PALAVRAS DE SEDA

Escrever passou a ser necessidade diária, como a respiração mantém o corpo vivo, o ato de escrever mantém minha alma solta para trafegar pelo mundo dos sonhos.
Ao me deixar levar pelas palavras visualizei novo horizonte e criei asas. Voei.
Em vinte anos escrevi dezenove livros em vários estilos: conto, crônica, poesia, romance e biografias.
Alguns de meus livros biográficos foram livremente inspirados para o cinema e TV. Ganharam prêmios.
O importante é continuar escrevendo, registrando histórias e estórias para que a memória não se perca no mundo digital.
De tanto escrever biografias resolvi deixar o registrado meu ensaio biográfico cujo viés é meu Anjo da Guarda. Pode parecer um pouco estranho, porém é bem real.
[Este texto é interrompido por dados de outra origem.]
(* ===== verification/PyString.v ===== *)
(** * PyString: the Python string and [os.path] functions the sources call

    Each function is the Python built-in of the same name, restricted to the
    way the sources call it ([rsplit] with [maxsplit = 1] and a one-character
    separator, [os.path.join] with two arguments).  [os.path] is
    [posixpath].  Strings are byte strings; [lower] and [upper] change ASCII
    letters only. *)

From S2P Require Import Prelude.

Local Open Scope char_scope.

(** ** Characters *)

Definition is_upper (c : ascii) : bool :=
  (65 <=? N_of_ascii c)%N && (N_of_ascii c <=? 90)%N.

Definition is_lower (c : ascii) : bool :=
  (97 <=? N_of_ascii c)%N && (N_of_ascii c <=? 122)%N.

Definition lower_char (c : ascii) : ascii :=
  if is_upper c then ascii_of_N (N_of_ascii c + 32) else c.

Definition upper_char (c : ascii) : ascii :=
  if is_lower c then ascii_of_N (N_of_ascii c - 32) else c.

(** ** [str] methods *)

(** [s.lower()] *)
Fixpoint lower (s : string) : string :=
  match s with
  | EmptyString => EmptyString
  | String c s' => String (lower_char c) (lower s')
  end.

(** [s.upper()] *)
Fixpoint upper (s : string) : string :=
  match s with
  | EmptyString => EmptyString
  | String c s' => String (upper_char c) (upper s')
  end.

(** [c in s] for a one-character [c] *)
Fixpoint contains (c : ascii) (s : string) : bool :=
  match s with
  | EmptyString => false
  | String a s' => bool_decide (a = c) || contains c s'
  end.

(** [s == c * len(s)]: every character of [s] is [c] *)
Fixpoint all_char (c : ascii) (s : string) : bool :=
  match s with
  | EmptyString => true
  | String a s' => bool_decide (a = c) && all_char c s'
  end.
Por isso, acesse também o meu blog "Os Anjos não envelhecem", eu disponibilizei meu livro na íntegra, onde constam fotografias e documentos. O livro físico está esgotado.
Viaje através das palavras. Bem-vindo (a).

















































































































quinta-feira, 5 de agosto de 2010

NO REINO DE GOIÁS

Se bem me lembro uma das primeiras pessoas que conheci em Goiás foi Ana Maria. Numa manhã de sol, procurei casa para alugar, a manhã toda, sem resultado, ao passar pelo Restaurante Braseiro, o cheiro bom da comida me lembrou que a fome apertava. Não tive dúvidas, adentrei, sentei-me e olhei o ambiente. Não parecia restaurante, me senti em casa. Ainda mais pelo fogão a lenha.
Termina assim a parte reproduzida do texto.